It's very difficult. We can look at the fact that the US imprisons more of its
population than any other nation, and if prison is a working deterrent, this
would mean that the United States is a phenomenally lawless and criminal
society barely held in check by the fear of the USA's notoriously harsh
judicial system. Is the USA a phenomenally lawless and criminal society?

There are studies that try to evaluate the deterrence effect of prison. Some
conclude yes, some no, but the weight of evidence appears to indicates that on
the whole, it's a pretty ineffective deterrent. You can google as well as I
can so I won't list a bunch of google hits.

"Our culture considers those barbaric (but not prison somehow.)"

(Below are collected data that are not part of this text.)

(* ===== verification/Printk.v ===== *)
(** * The kernel log: [console/outputs/printk.c], [serial.c] and the font of
    [outputs_base.c]

    The console is the frame buffer, which is memory of a device and not
    shared with anything else here, and the serial port, which is the sequence
    of the writes to its I/O ports.  A character is its byte; a C string is
    the list of its bytes before the NUL. *)

From S2P Require Import Prelude Types Mem Memory Bytes.

(** ** The font

    The glyphs, 32 bytes each, two per row, and the routines that copy one into
    a frame buffer of 32-bit pixels. *)

(** [FONT_WIDTH]: nxkernel/console/outputs/outputs_base.h:12-12 *)
Definition FONT_WIDTH : Z := 16.
(** [FONT_HEIGHT]: nxkernel/console/outputs/outputs_base.h:13-13 *)
Definition FONT_HEIGHT : Z := 16.
(** [FONT_FIRST_CHAR]: nxkernel/console/outputs/outputs_base.h:16-16 *)
Definition FONT_FIRST_CHAR : Z := 32.
(** [FONT_LAST_CHAR]: nxkernel/console/outputs/outputs_base.h:17-17 *)
Definition FONT_LAST_CHAR : Z := 126.

(** [FONTS]: nxkernel/console/outputs/outputs_base.c:24-120 *)
Definition FONTS : list (list Z) := [
  [0;0;0;0;0;0;0;0;0;0;0;0;0;0;0;0;0;0;0;0;0;0;0;0;0;0;0;0;0;0;0;0];
  [0;0;0;0;0x7;0;0xF;0x80;0xF;0x80;0xF;0x80;0xF;0x80;0xF;0x80;0x7;0;0x7;0;0;0;0;0;0x7;0;0x7;0;0x7;0;0;0];
  [0;0;0xE;0x38;0xE;0x38;0xE;0x38;0xE;0x38;0x6;0x30;0;0;0;0;0;0;0;0;0;0;0;0;0;0;0;0;0;0;0;0];
  [0;0;0xC;0x30;0xC;0x30;0xC;0x30;0x7F;0xFE;0x7F;0xFE;0xC;0x30;0xC;0x30;0xC;0x30;0xC;0x30;0x7F;0xFE;0x7F;0xFE;0xC;0x30;0xC;0x30;0xC;0x30;0;0];
  [0;0;0x2;0x40;0x2;0x40;0xF;0xF8;0x1F;0xF8;0x1A;0x40;0x1A;0x40;0x1F;0xF0;0xF;0xF8;0x2;0x58;0x2;0x58;0x1F;0xF8;0x1F;0xF0;0x2;0x40;0x2;0x40;0;0];
  [0;0;0;0;0;0;0xE;0x10;0xE;0x30;0xE;0x70;0;0xE0;0x1;0xC0;0x3;0x80;0x7;0;0xE;0x70;0xC;0x70;0x8;0x70;0;0;0;0;0;0];
  [0;0;0;0;0xF;0;0x19;0x80;0x19;0x80;0x19;0x80;0xF;0;0xF;0x8;0xF;0x98;0x19;0xF8;0x18;0xF0;0x18;0xE0;0x19;0xF0;0xF;0x98;0;0;0;0];
  [0;0;0;0;0x7;0;0x7;0;0x7;0;0xE;0;0;0;0;0;0;0;0;0;0;0;0;0;0;0;0;0;0;0;0;0];
  [0;0;0;0;0;0xF0;0x1;0xC0;0x3;0x80;0x7;0;0xE;0;0xE;0;0xE;0;0xE;0;0x7;0;0x3;0x80;0x1;0xC0;0;0xF0;0;0;0;0];
  [0;0;0;0;0xF;0;0x3;0x80;0x1;0xC0;0;0xE0;0;0x70;0;0x70;0;0x70;0;0x70;0;0xE0;0x1;0xC0;0x3;0x80;0xF;0;0;0;0;0];
  [0;0;0;0;0x1;0x80;0x11;0x88;0x9;0x90;0x7;0xE0;0x7;0xE0;0x3F;0xFC;0x3F;0xFC;0x7;0xE0;0x7;0xE0;0x9;0x90;0x11;0x88;0x1;0x80;0;0;0;0];
  [0;0;0;0;0;0;0;0;0x1;0x80;0x1;0x80;0x1;0x80;0xF;0xF0;0xF;0xF0;0x1;0x80;0x1;0x80;0x1;0x80;0;0;0;0;0;0;0;0];
  [0;0;0;0;0;0;0;0;0;0;0;0;0;0;0;0;0;0;0;0;0;0;0x7;0;0x7;0;0x7;0;0xE;0;0;0];
  [0;0;0;0;0;0;0;0;0;0;0;0;0;0;0x1F;0xF8;0x1F;0xF8;0;0;0;0;0;0;0;0;0;0;0;0;0;0];
  [0;0;0;0;0;0;0;0;0;0;0;0;0;0;0;0;0;0;0;0;0;0;0x7;0;0x7;0;0x7;0;0;0;0;0];
  [0;0;0;0;0;0x2;0;0x6;0;0xE;0;0x1C;0;0x38;0;0x70;0;0xE0;0x1;0xC0;0x3;0x80;0x7;0;0xE;0;0x1C;0;0;0;0;0];
  [0;0;0;0;0xF;0xF0;0x1C;0x38;0x1C;0x78;0x1C;0xF8;0x1C;0xF8;0x1D;0xB8;0x1D;0xB8;0x1F;0x38;0x1F;0x38;0x1E;0x38;0x1C;0x38;0xF;0xF0;0;0;0;0];
  [0;0;0;0;0x1;0x80;0x1;0x80;0x3;0x80;0x1F;0x80;0x1F;0x80;0x3;0x80;0x3;0x80;0x3;0x80;0x3;0x80;0x3;0x80;0x3;0x80;0x1F;0xF0;0;0;0;0];
  [0;0;0;0;0xF;0xE0;0x1C;0x70;0x1C;0x38;0;0x38;0;0x70;0;0xE0;0x1;0xC0;0x3;0x80;0x7;0;0xE;0x38;0x1C;0x38;0x1F;0xF8;0;0;0;0];
  [0;0;0;0;0xF;0xE0;0x1C;0x70;0x1C;0x38;0;0x38;0;0x70;0x3;0xC0;0x3;0xC0;0;0x70;0;0x38;0x1C;0x38;0x1C;0x70;0xF;0xE0;0;0;0;0];
  [0;0;0;0;0;0xE0;0x1;0xE0;0x3;0xE0;0x6;0xE0;0xC;0xE0;0x18;0xE0;0x1F;0xF8;0x1F;0xF8;0;0xE0;0;0xE0;0;0xE0;0x3;0xF8;0;0;0;0];
  [0;0;0;0;0x1F;0xF8;0x1C;0;0x1C;0;0x1C;0;0x1C;0;0x1F;0xE0;0x1F;0xF0;0;0x78;0;0x38;0x1C;0x38;0x1C;0x70;0xF;0xE0;0;0;0;0];
  [0;0;0;0;0x3;0xE0;0x7;0;0xE;0;0x1C;0;0x1C;0;0x1F;0xF0;0x1F;0xF8;0x1C;0x38;0x1C;0x38;0x1C;0x38;0x1C;0x38;0xF;0xF0;0;0;0;0];
  [0;0;0;0;0x1F;0xFC;0x1C;0x1C;0x1C;0x1C;0x1C;0x1C;0;0x1C;0;0x38;0;0x70;0;0xE0;0x1;0xC0;0x3;0x80;0x3;0x80;0x3;0x80;0;0;0;0];
  [0;0;0;0;0xF;0xF0;0x1C;0x38;0x1C;0x38;0x1C;0x38;0x1F;0x38;0x7;0xE0;0x7;0xE0;0x1C;0xF8;0x1C;0x38;0x1C;0x38;0x1C;0x38;0xF;0xF0;0;0;0;0];
  [0;0;0;0;0xF;0xF0;0x1C;0x38;0x1C;0x38;0x1C;0x38;0x1C;0x38;0x1F;0xF8;0xF;0xF8;0;0x38;0;0x38;0;0x70;0;0xE0;0x7;0xC0;0;0;0;0];
  [0;0;0;0;0;0;0;0;0x3;0x80;0x3;0x80;0x3;0x80;0;0;0;0;0x3;0x80;0x3;0x80;0x3;0x80;0;0;0;0;0;0;0;0];
  [0;0;0;0;0;0;0;0;0x3;0x80;0x3;0x80;0x3;0x80;0;0;0;0;0x3;0x80;0x3;0x80;0x3;0x80;0x7;0;0;0;0;0;0;0];
  [0;0;0;0x70;0;0xE0;0x1;0xC0;0x3;0x80;0x7;0;0xE;0;0x1C;0;0x1C;0;0xE;0;0x7;0;0x3;0x80;0x1;0xC0;0;0xE0;0;0x70;0;0];
  [0;0;0;0;0;0;0;0;0;0;0x3F;0xFC;0x3F;0xFC;0;0;0;0;0x3F;0xFC;0x3F;0xFC;0;0;0;0;0;0;0;0;0;0];
  [0;0;0x1C;0;0xE;0;0x7;0;0x3;0x80;0x1;0xC0;0;0xE0;0;0x70;0;0x70;0;0xE0;0x1;0xC0;0x3;0x80;0x7;0;0xE;0;0x1C;0;0;0];
  [0;0;0x3;0xC0;0xF;0xF0;0x1E;0x78;0x18;0x38;0;0x38;0;0x70;0;0xE0;0x1;0xC0;0x1;0xC0;0;0;0;0;0x1;0xC0;0x1;0xC0;0x1;0xC0;0;0];
  [0;0;0xF;0xF8;0x1C;0x1C;0x1C;0x1C;0x1C;0x1C;0x1C;0x1C;0x1C;0xFC;0x1C;0xFC;0x1C;0xFC;0x1C;0xFC;0x1C;0;0x1C;0;0x1C;0;0x1F;0xF0;0x7;0xF8;0;0];
  [0;0;0;0;0x3;0xC0;0x7;0xE0;0xE;0x70;0x1C;0x38;0x1C;0x38;0x1C;0x38;0x1C;0x38;0x1F;0xF8;0x1C;0x38;0x1C;0x38;0x1C;0x38;0x1C;0x38;0;0;0;0];
  [0;0;0;0;0x1F;0xF0;0xE;0x38;0xE;0x38;0xE;0x38;0xE;0x38;0xF;0xF0;0xF;0xF0;0xE;0x38;0xE;0x38;0xE;0x38;0xE;0x38;0x1F;0xF0;0;0;0;0];
  [0;0;0;0;0x7;0xF0;0xE;0x38;0x1C;0x38;0x1C;0;0x1C;0;0x1C;0;0x1C;0;0x1C;0;0x1C;0;0x1C;0x38;0xE;0x38;0x7;0xF0;0;0;0;0];
  [0;0;0;0;0x1F;0xE0;0xE;0x70;0xE;0x38;0xE;0x38;0xE;0x38;0xE;0x38;0xE;0x38;0xE;0x38;0xE;0x38;0xE;0x38;0xE;0x70;0x1F;0xE0;0;0;0;0];
  [0;0;0;0;0x1F;0xF8;0xE;0x18;0xE;0x8;0xE;0;0xE;0x30;0xF;0xF0;0xF;0xF0;0xE;0x30;0xE;0;0xE;0x8;0xE;0x18;0x1F;0xF8;0;0;0;0];
  [0;0;0;0;0x1F;0xF8;0xE;0x18;0xE;0x8;0xE;0;0xE;0x30;0xF;0xF0;0xF;0xF0;0xE;0x30;0xE;0;0xE;0;0xE;0;0x1F;0;0;0;0;0];
  [0;0;0;0;0x7;0xF0;0xE;0x38;0x1C;0x38;0x1C;0x38;0x1C;0;0x1C;0;0x1C;0;0x1C;0xF8;0x1C;0x38;0x1C;0x38;0xE;0x38;0x7;0xF8;0;0;0;0];
  [0;0;0;0;0x1C;0x70;0x1C;0x70;0x1C;0x70;0x1C;0x70;0x1C;0x70;0x1F;0xF0;0x1F;0xF0;0x1C;0x70;0x1C;0x70;0x1C;0x70;0x1C;0x70;0x1C;0x70;0;0;0;0];
  [0;0;0;0;0xF;0xE0;0x3;0x80;0x3;0x80;0x3;0x80;0x3;0x80;0x3;0x80;0x3;0x80;0x3;0x80;0x3;0x80;0x3;0x80;0x3;0x80;0xF;0xE0;0;0;0;0];
  [0;0;0;0;0x1;0xFC;0;0x70;0;0x70;0;0x70;0;0x70;0;0x70;0;0x70;0x38;0x70;0x38;0x70;0x38;0x70;0x38;0x70;0xF;0xE0;0;0;0;0];
  [0;0;0;0;0x1E;0x38;0xE;0x38;0xE;0x70;0xE;0xE0;0xF;0xC0;0xF;0x80;0xF;0x80;0xF;0xC0;0xE;0xE0;0xE;0x70;0xE;0x38;0x1E;0x38;0;0;0;0];
  [0;0;0;0;0x1F;0;0xE;0;0xE;0;0xE;0;0xE;0;0xE;0;0xE;0;0xE;0;0xE;0x8;0xE;0x18;0xE;0x38;0x1F;0xF8;0;0;0;0];
  [0;0;0;0;0x1C;0x1C;0x1E;0x3C;0x1F;0x7C;0x1F;0xFC;0x1F;0xFC;0x1D;0xDC;0x1C;0x9C;0x1C;0x1C;0x1C;0x1C;0x1C;0x1C;0x1C;0x1C;0x1C;0x1C;0;0;0;0];
  [0;0;0;0;0x1C;0x1C;0x1C;0x1C;0x1E;0x1C;0x1F;0x1C;0x1F;0x9C;0x1D;0xDC;0x1C;0xFC;0x1C;0x7C;0x1C;0x3C;0x1C;0x1C;0x1C;0x1C;0x1C;0x1C;0;0;0;0];
  [0;0;0;0;0x3;0xE0;0x7;0xF0;0xE;0x38;0x1C;0x1C;0x1C;0x1C;0x1C;0x1C;0x1C;0x1C;0x1C;0x1C;0x1C;0x1C;0xE;0x38;0x7;0xF0;0x3;0xE0;0;0;0;0];
  [0;0;0;0;0x1F;0xF0;0xE;0x38;0xE;0x38;0xE;0x38;0xE;0x38;0xF;0xF0;0xF;0xF0;0xE;0;0xE;0;0xE;0;0xE;0;0x1F;0;0;0;0;0];
  [0;0;0;0;0x3;0xE0;0xF;0x78;0xE;0x38;0x1C;0x1C;0x1C;0x1C;0x1C;0x1C;0x1C;0x1C;0x1C;0x7C;0x1C;0xFC;0xF;0xF8;0xF;0xF8;0;0x38;0;0xFC;0;0];
  [0;0;0;0;0x1F;0xF0;0xE;0x38;0xE;0x38;0xE;0x38;0xE;0x38;0xF;0xF0;0xF;0xF0;0xE;0x70;0xE;0x38;0xE;0x38;0xE;0x38;0x1E;0x38;0;0;0;0];
  [0;0;0;0;0xF;0xF0;0x1C;0x38;0x1C;0x38;0x1C;0x38;0x1C;0;0xF;0xE0;0x7;0xF0;0;0x38;0x1C;0x38;0x1C;0x38;0x1C;0x38;0xF;0xF0;0;0;0;0];
  [0;0;0;0;0x1F;0xFC;0x19;0xCC;0x11;0xC4;0x1;0xC0;0x1;0xC0;0x1;0xC0;0x1;0xC0;0x1;0xC0;0x1;0xC0;0x1;0xC0;0x1;0xC0;0x7;0xF0;0;0;0;0];
  [0;0;0;0;0x1C;0x70;0x1C;0x70;0x1C;0x70;0x1C;0x70;0x1C;0x70;0x1C;0x70;0x1C;0x70;0x1C;0x70;0x1C;0x70;0x1C;0x70;0x1C;0x70;0xF;0xE0;0;0;0;0];
  [0;0;0;0;0x1C;0x70;0x1C;0x70;0x1C;0x70;0x1C;0x70;0x1C;0x70;0x1C;0x70;0x1C;0x70;0x1C;0x70;0x1C;0x70;0xE;0xE0;0x7;0xC0;0x3;0x80;0;0;0;0];
  [0;0;0;0;0x1C;0x1C;0x1C;0x1C;0x1C;0x1C;0x1C;0x1C;0x1C;0x1C;0x1C;0x9C;0x1C;0x9C;0x1C;0x9C;0xF;0xF8;0xF;0xF8;0x7;0x70;0x7;0x70;0;0;0;0];
  [0;0;0;0;0x1C;0x70;0x1C;0x70;0x1C;0x70;0xE;0xE0;0x7;0xC0;0x3;0x80;0x3;0x80;0x7;0xC0;0xE;0xE0;0x1C;0x70;0x1C;0x70;0x1C;0x70;0;0;0;0];
  [0;0;0;0;0x1C;0x70;0x1C;0x70;0x1C;0x70;0x1C;0x70;0x1C;0x70;0xE;0xE0;0x7;0xC0;0x3;0x80;0x3;0x80;0x3;0x80;0x3;0x80;0xF;0xE0;0;0;0;0];
  [0;0;0;0;0x1F;0xF8;0x1C;0x38;0x18;0x38;0x10;0x70;0;0xE0;0x1;0xC0;0x3;0x80;0x7;0;0xE;0x8;0x1C;0x18;0x1C;0x38;0x1F;0xF8;0;0;0;0];
  [0;0;0;0;0x7;0xF0;0x7;0;0x7;0;0x7;0;0x7;0;0x7;0;0x7;0;0x7;0;0x7;0;0x7;0;0x7;0;0x7;0xF0;0;0;0;0];
  [0;0;0;0;0x10;0;0x18;0;0x1C;0;0xE;0;0x7;0;0x3;0x80;0x1;0xC0;0;0xE0;0;0x70;0;0x38;0;0x1C;0;0x7;0;0;0;0];
  [0;0;0;0;0x7;0xF0;0;0x70;0;0x70;0;0x70;0;0x70;0;0x70;0;0x70;0;0x70;0;0x70;0;0x70;0;0x70;0x7;0xF0;0;0;0;0];
  [0;0;0x1;0x80;0x3;0xC0;0x7;0xE0;0xE;0x70;0x1C;0x38;0;0;0;0;0;0;0;0;0;0;0;0;0;0;0;0;0;0;0;0];
  [0;0;0;0;0;0;0;0;0;0;0;0;0;0;0;0;0;0;0;0;0;0;0;0;0;0;0;0;0x7F;0xFF;0x7F;0xFF];
  [0;0;0;0;0x1C;0;0x1C;0;0x7;0;0x7;0;0;0;0;0;0;0;0;0;0;0;0;0;0;0;0;0;0;0;0;0];
  [0;0;0;0;0;0;0;0;0;0;0;0;0xF;0xE0;0;0x70;0;0x70;0xF;0xF0;0x1C;0x70;0x1C;0x70;0x1C;0x70;0xF;0xD8;0;0;0;0];
  [0;0;0;0;0x1E;0;0xE;0;0xE;0;0xE;0;0xF;0xF0;0xE;0x38;0xE;0x38;0xE;0x38;0xE;0x38;0xE;0x38;0xE;0x38;0x1B;0xF0;0;0;0;0];
  [0;0;0;0;0;0;0;0;0;0;0;0;0xF;0xE0;0x1C;0x70;0x1C;0x70;0x1C;0;0x1C;0;0x1C;0x70;0x1C;0x70;0xF;0xE0;0;0;0;0];
  [0;0;0;0;0;0xF8;0;0x70;0;0x70;0;0x70;0xF;0xF0;0x1C;0x70;0x1C;0x70;0x1C;0x70;0x1C;0x70;0x1C;0x70;0x1C;0x70;0xF;0xD8;0;0;0;0];
  [0;0;0;0;0;0;0;0;0;0;0;0;0xF;0xE0;0x1C;0x70;0x1C;0x70;0x1F;0xF0;0x1C;0;0x1C;0x70;0x1C;0x70;0xF;0xE0;0;0;0;0];
  [0;0;0;0;0x3;0xE0;0x7;0x70;0x7;0x70;0x7;0;0x7;0;0x1F;0xE0;0x1F;0xE0;0x7;0;0x7;0;0x7;0;0x7;0;0x1F;0xC0;0;0;0;0];
  [0;0;0;0;0;0;0;0;0;0;0;0;0xF;0xD8;0x1C;0x70;0x1C;0x70;0x1C;0x70;0x1C;0x70;0xF;0xF0;0x7;0xF0;0;0x70;0x1C;0x70;0xF;0xE0];
  [0;0;0;0;0x1E;0;0xE;0;0xE;0;0xE;0;0xE;0xF0;0xF;0x38;0xF;0x38;0xE;0x38;0xE;0x38;0xE;0x38;0xE;0x38;0x1E;0x38;0;0;0;0];
  [0;0;0;0;0x1;0xC0;0x1;0xC0;0x1;0xC0;0;0;0xF;0xC0;0x1;0xC0;0x1;0xC0;0x1;0xC0;0x1;0xC0;0x1;0xC0;0x1;0xC0;0xF;0xF8;0;0;0;0];
  [0;0;0;0;0;0x70;0;0x70;0;0x70;0;0;0x3;0xF0;0;0x70;0;0x70;0;0x70;0;0x70;0;0x70;0;0x70;0x1C;0x70;0xC;0xF0;0x7;0xE0];
  [0;0;0;0;0x1E;0;0xE;0;0xE;0;0xE;0;0xE;0x38;0xE;0x70;0xE;0xE0;0xF;0xC0;0xE;0xE0;0xE;0x70;0xE;0x38;0x1E;0x38;0;0;0;0];
  [0;0;0;0;0xF;0xC0;0x1;0xC0;0x1;0xC0;0x1;0xC0;0x1;0xC0;0x1;0xC0;0x1;0xC0;0x1;0xC0;0x1;0xC0;0x1;0xC0;0x1;0xC0;0xF;0xF8;0;0;0;0];
  [0;0;0;0;0;0;0;0;0;0;0;0;0x1F;0xF8;0x1C;0x9C;0x1C;0x9C;0x1C;0x9C;0x1C;0x9C;0x1C;0x9C;0x1C;0x9C;0x1C;0x9C;0;0;0;0];
  [0;0;0;0;0;0;0;0;0;0;0;0;0x1F;0xE0;0x1C;0x70;0x1C;0x70;0x1C;0x70;0x1C;0x70;0x1C;0x70;0x1C;0x70;0x1C;0x70;0;0;0;0];
  [0;0;0;0;0;0;0;0;0;0;0;0;0xF;0xE0;0x1C;0x70;0x1C;0x70;0x1C;0x70;0x1C;0x70;0x1C;0x70;0x1C;0x70;0xF;0xE0;0;0;0;0];
  [0;0;0;0;0;0;0;0;0;0;0;0;0x1B;0xF0;0xE;0x38;0xE;0x38;0xE;0x38;0xE;0x38;0xE;0x38;0xF;0xF0;0xE;0;0xE;0;0x1F;0];
  [0;0;0;0;0;0;0;0;0;0;0;0;0x1F;0xB0;0x38;0xE0;0x38;0xE0;0x38;0xE0;0x38;0xE0;0x38;0xE0;0x1F;0xE0;0;0xE0;0;0xE0;0x1;0xF0];
  [0;0;0;0;0;0;0;0;0;0;0;0;0x1E;0xF0;0xF;0xF8;0xF;0x38;0xE;0;0xE;0;0xE;0;0xE;0;0x1F;0;0;0;0;0];
  [0;0;0;0;0;0;0;0;0;0;0;0;0xF;0xE0;0x1C;0x30;0x1C;0x30;0xF;0x80;0x3;0xE0;0x18;0x70;0x18;0x70;0xF;0xE0;0;0;0;0];
  [0;0;0;0;0;0;0x1;0;0x3;0;0x7;0;0x1F;0xF0;0x7;0;0x7;0;0x7;0;0x7;0;0x7;0x70;0x7;0x70;0x3;0xE0;0;0;0;0];
  [0;0;0;0;0;0;0;0;0;0;0;0;0x1C;0x70;0x1C;0x70;0x1C;0x70;0x1C;0x70;0x1C;0x70;0x1C;0x70;0x1C;0x70;0xF;0xD8;0;0;0;0];
  [0;0;0;0;0;0;0;0;0;0;0;0;0x1C;0x70;0x1C;0x70;0x1C;0x70;0x1C;0x70;0x1C;0x70;0xE;0xE0;0x7;0xC0;0x3;0x80;0;0;0;0];
  [0;0;0;0;0;0;0;0;0;0;0;0;0x1C;0x1C;0x1C;0x1C;0x1C;0x1C;0x1C;0x9C;0x1C;0x9C;0xF;0xF8;0x7;0x70;0x7;0x70;0;0;0;0];
  [0;0;0;0;0;0;0;0;0;0;0;0;0x1C;0xE0;0x1C;0xE0;0xF;0xC0;0x7;0x80;0x7;0x80;0xF;0xC0;0x1C;0xE0;0x1C;0xE0;0;0;0;0];
  [0;0;0;0;0;0;0;0;0;0;0;0;0xE;0x38;0xE;0x38;0xE;0x38;0xE;0x38;0xE;0x38;0x7;0xF0;0x3;0xE0;0;0xE0;0x1;0xC0;0x1F;0x80];
  [0;0;0;0;0;0;0;0;0;0;0;0;0x1F;0xE0;0x18;0xE0;0x11;0xC0;0x3;0x80;0x7;0;0xE;0x20;0x1C;0x60;0x1F;0xE0;0;0;0;0];
  [0;0;0;0;0x1;0xF8;0x3;0x80;0x3;0x80;0x3;0x80;0x7;0;0x1C;0;0x1C;0;0x7;0;0x3;0x80;0x3;0x80;0x3;0x80;0x1;0xF8;0;0;0;0];
  [0;0;0x1;0xC0;0x1;0xC0;0x1;0xC0;0x1;0xC0;0x1;0xC0;0x1;0xC0;0x1;0xC0;0x1;0xC0;0x1;0xC0;0x1;0xC0;0x1;0xC0;0x1;0xC0;0x1;0xC0;0x1;0xC0;0;0];
  [0;0;0;0;0x1F;0x80;0x1;0xC0;0x1;0xC0;0x1;0xC0;0;0xE0;0;0x38;0;0x38;0;0xE0;0x1;0xC0;0x1;0xC0;0x1;0xC0;0x1F;0x80;0;0;0;0];
  [0;0;0;0;0x1F;0x1C;0x3B;0x9C;0x39;0xDC;0x38;0xF8;0;0;0;0;0;0;0;0;0;0;0;0;0;0;0;0;0;0;0;0]].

Now _that_ is interesting. I meant a detention system that actually works;
that actually is applied with the intention of turning criminals into good
citizens and making a better society. I assume that you don't consider that
"barbaric", so I'm guessing you thought I meant something like state-
sanctioned torture or other such physical abuse, or cutting off people's
hands, or public executions in the town square, and all that sort of thing. So
our cultural gap is so big that the first thing you thought of to deal with
detention as an ineffective deterrent wasn't an effective detention system,
but harsher punishments, whereas I thought of stopping trying to use it as a
deterrent and do something useful with it.

------
gruseom
Solitary confinement is now so obviously a form of torture that it's
surprising this is still controversial. Future generations will surely look on
it the way we look on past barbarities.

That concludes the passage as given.